For monitoring batch processes, typical applications of PLS have been concerned with QV measurements made after the batch is complete. However, in many industrial applications, the QVs are also measured off-line infrequently during the batch, but these intermediate measurements are not used in PLS modeling. These considerations provide the motivation for an evolving model approach where the intermediate PLS measurements can be used to good advantage. In this new approach, all PV data prior to the next QV measurement are used to generate a PLS model for the time period from the beginning of the batch to the next QV sampling instant. These PLS models can then be used for the early detection of abnormal conditions and prediction of endpoints for the QVs. Each PLS model is developed from normal operating conditions (NOC). The new approach has two important advantages: (i) It uses the intermediate QV measurements, and (ii) for on-line monitoring, it avoids having to ?fill in? for the missing future measurements, until the end of the batch. The latter problem occurs for existing on-line monitoring methods (Nomikos and MacGregor, 1995).
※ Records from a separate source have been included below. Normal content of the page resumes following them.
Lemma last_filter_elem {A} (P : A -> Prop) `{!forall x, Decision (P x)}
    (l : list A) (x : A) :
  last (filter P l) = Some x -> x ∈ l /\ P x.
Proof.
  intros Hlast. apply last_Some_elem_of in Hlast.
  apply list_elem_of_filter in Hlast as [? ?]. done.
Qed.

Lemma head_elem {A} (l : list A) (x : A) : head l = Some x -> x ∈ l.
Proof. destruct l; [discriminate|]. intros [= ->]. by left. Qed.

Lemma no_uri_entry_uri (url : string) (impl : Element) :
  no_uri impl = true -> entry_uri url impl = url.
Proof.
  unfold no_uri, entry_uri, uri_text_of.
  destruct (find "vcp:URI" impl) as [u|]; [|done].
  by destruct (truthy (text u)).
Qed.

(** X20: the address of an operation defaults to the address of the
    session: when no entry of the profile gives a URI (or only empty
    ones), every binding of the resolved table points at the session's
    own URL. *)
Theorem bindings_default_to_session_url (url : string) (doc : list Element)
    (t : BindingTable) (k : option string) (binding : option string)
    (uri : string) :
  Forall (fun impl => no_uri impl = true) doc ->
  build_bindings url doc ∅ = Ok t ->
  t !! k = Some (binding, uri) ->
  uri = url.
Proof.
  intros Hno Hb Hk. rewrite (build_bindings_lookup url doc ∅ t k Hb) in Hk.
  rewrite lookup_empty in Hk. rewrite Forall_forall in Hno.
  unfold last_xml_uri, first_entry in Hk.
  destruct (last (filter _ (entries_of k doc))) as [x|] eqn:Hl; simpl in Hk.
  - injection Hk as _ <-. apply last_filter_elem in Hl as [Hin _].
    apply list_elem_of_filter in Hin as [_ Hin].
    by apply no_uri_entry_uri, Hno.
  - destruct (head (entries_of k doc)) as [x|] eqn:Hh; [|discriminate].
    simpl in Hk. injection Hk as _ <-. apply head_elem in Hh.
    apply list_elem_of_filter in Hh as [_ Hin].
    by apply no_uri_entry_uri, Hno.
Qed.

Lemma bindings_default_to_session_url_witness :
  let t : BindingTable :=
    <[Some "GetItemDetails" := (Some "URL", "https://p.example/vc")]>
      (<[Some "Order" := (Some "XML-POST", "https://p.example/vc")]> ∅) in
  build_bindings "https://p.example/vc" Sample.bare_profile ∅ = Ok t
  /\ t !! Some "Order" = Some (Some "XML-POST", "https://p.example/vc")
  /\ "https://p.example/vc" = "https://p.example/vc".
Proof.
  intros t. split; [reflexivity|]. split; [reflexivity|].
  apply (bindings_default_to_session_url "https://p.example/vc" Sample.bare_profile
           t (Some "Order") (Some "XML-POST") "https://p.example/vc").
  - repeat constructor.
  - reflexivity.
  - reflexivity.
Defined.
Lemma sameSlot_refl (d : Dose.t) : sameSlot d d.
Proof. by repeat split. Qed.

Lemma sameSlot_toggled (doseId : string) (status : DoseStatus) (d : Dose.t) :
  sameSlot d (if bool_decide (Dose.id d = doseId) then withStatus d status else d).
Proof. destruct (bool_decide _); by repeat split. Qed.

(** The doses after [toggleDose] are the doses before, one for one, each
    changed at most in its status. *)
Lemma toggleDose_sameSlot (env : ToggleEnv) (doseId : string) (status : DoseStatus)
    (state : CareState.t) :
  Forall2 sameSlot (doses state) (doses (toggleDose env doseId status state)).
Proof.
  unfold toggleDose.
  destruct (List.find _ _) as [target|]; [| apply Forall_Forall2_diag, Forall_forall;
    intros; apply sameSlot_refl].
  destruct (bool_decide _); [apply Forall_Forall2_diag, Forall_forall;
    intros; apply sameSlot_refl |].
  cbn [doses]. change (map ?f ?l) with (f <$> l).
  apply Forall2_fmap_r, Forall_Forall2_diag, Forall_forall.
  intros d _. apply sameSlot_toggled.
Qed.

(** A property of doses that does not look at the status survives
    [toggleDose]. *)
Lemma toggleDose_Forall (P : Dose.t -> Prop) (env : ToggleEnv) (doseId : string)
    (status : DoseStatus) (state : CareState.t) :
  (forall d d', sameSlot d d' -> P d -> P d') ->
  Forall P (doses state) -> Forall P (doses (toggleDose env doseId status state)).
Proof.
  intros HP Hall. pose proof (toggleDose_sameSlot env doseId status state) as H2.
  induction H2 as [|d d' l l' Hdd' _ IH]; [constructor |].
  apply Forall_cons in Hall as [Hd Hl].
  constructor; [by apply (HP d) | by apply IH].
Qed.

(** Every dose that is in the store before [toggleDose] has its counterpart
    after. *)
Lemma toggleDose_elem (env : ToggleEnv) (doseId : string) (status : DoseStatus)
    (state : CareState.t) (d : Dose.t) :
  d ∈ doses state ->
  exists d', d' ∈ doses (toggleDose env doseId status state) /\ sameSlot d d'.
Proof.
  intros Hd. pose proof (toggleDose_sameSlot env doseId status state) as H2.
  apply list_elem_of_lookup in Hd as [k Hk].
  destruct (Forall2_lookup_l _ _ _ _ _ H2 Hk) as (d' & Hk' & Hdd').
  exists d'. split; [| done]. apply list_elem_of_lookup. by exists k.
Qed.

(** X1: in every state the store reaches, the identifier of each dose is the
    join of that dose's own medicine id, date and slot. *)
Theorem doses_id_of_fields (ops : list Op) :
  Forall (λ d, Dose.id d = doseId (Dose.medicineId d) (Dose.date d) (Dose.timeSlot d))
         (doses (run LocalTZA ops initialState)).
Proof.
  apply (run_invariant
           (λ state, Forall (λ d, Dose.id d
                        = doseId (Dose.medicineId d) (Dose.date d) (Dose.timeSlot d))
                            (doses state))); [| constructor].
  intros state [ms|env id status| |today now ms|name|name|im] Hall;
    [exact Hall | | constructor | | exact Hall | exact Hall | exact Hall ];
    store_simpl.
  - apply toggleDose_Forall; [| done].
    intros d d' (Hid & Hm & _ & Hd & Hs) Hdd. by rewrite Hid, Hm, Hd, Hs.
  - apply Forall_app. split; [done |].
    apply Forall_forall. intros x Hx.
    apply elem_of_newDoses in Hx as (m & i & s & _ & _ & _ & ->).
    unfold scheduledDose.
    cbn [Dose.id Dose.medicineId Dose.date Dose.timeSlot]. reflexivity.
Qed.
Process monitoring is typically based on two metrics, Hotelling's T2 statistic and the Sum of Squared Residuals (Q statistic). However, these metrics only consider the information captured in the score and residual subspaces. There are situations where other elements of the PLS model (e.g., the loadings and weightings) can facilitate batch comparisons by calculating similarity factors. Similarity factors can be used to good advantage to analyze PV data using Principal Component Analysis (PCA) methodology (Singhal and Seborg, 2002). In the current paper, we propose a new PLS similarity factor that offers similar advantages when QV data are also of interest.
The proposed PLS monitoring techniques were evaluated using a simulated fermentation fed-batch reactor. The detailed physically-based model was developed at the Lund Institute of Technology and has been validated with pilot-plant data. A comparison of the evolving model and the online PLS approach presented by Nomikos and MacGregor was conducted. To test the fault sensitivity, fault conditions were simulated and T2 and Q metrics were generated for both approaches. Contribution plots were used to diagnose abnormal process conditions. In contrast to most previous studies, the false alarm rate (i.e., type 1 errors) was also evaluated for each method. The advantages of the new evolving model approach and the PLS similarity factors were demonstrated by improved fault detection and lower false alarm rates.
In a current investigation, these monitoring techniques are being applied to industrial data for a fed-batch bioreactor for a cell culture process.
References
Nomikos, P. and J. F. MacGregor (1995). Multi-way partial least squares in monitoring batch processes. Chemom. Intell. Lab. Sys. 30, 97-108.
Singhal, A. and D. E. Seborg (2002). Pattern Matching in Historical Batch Data Using PCA. IEEE Ctrl. Sys. Mag. 22, 53-63.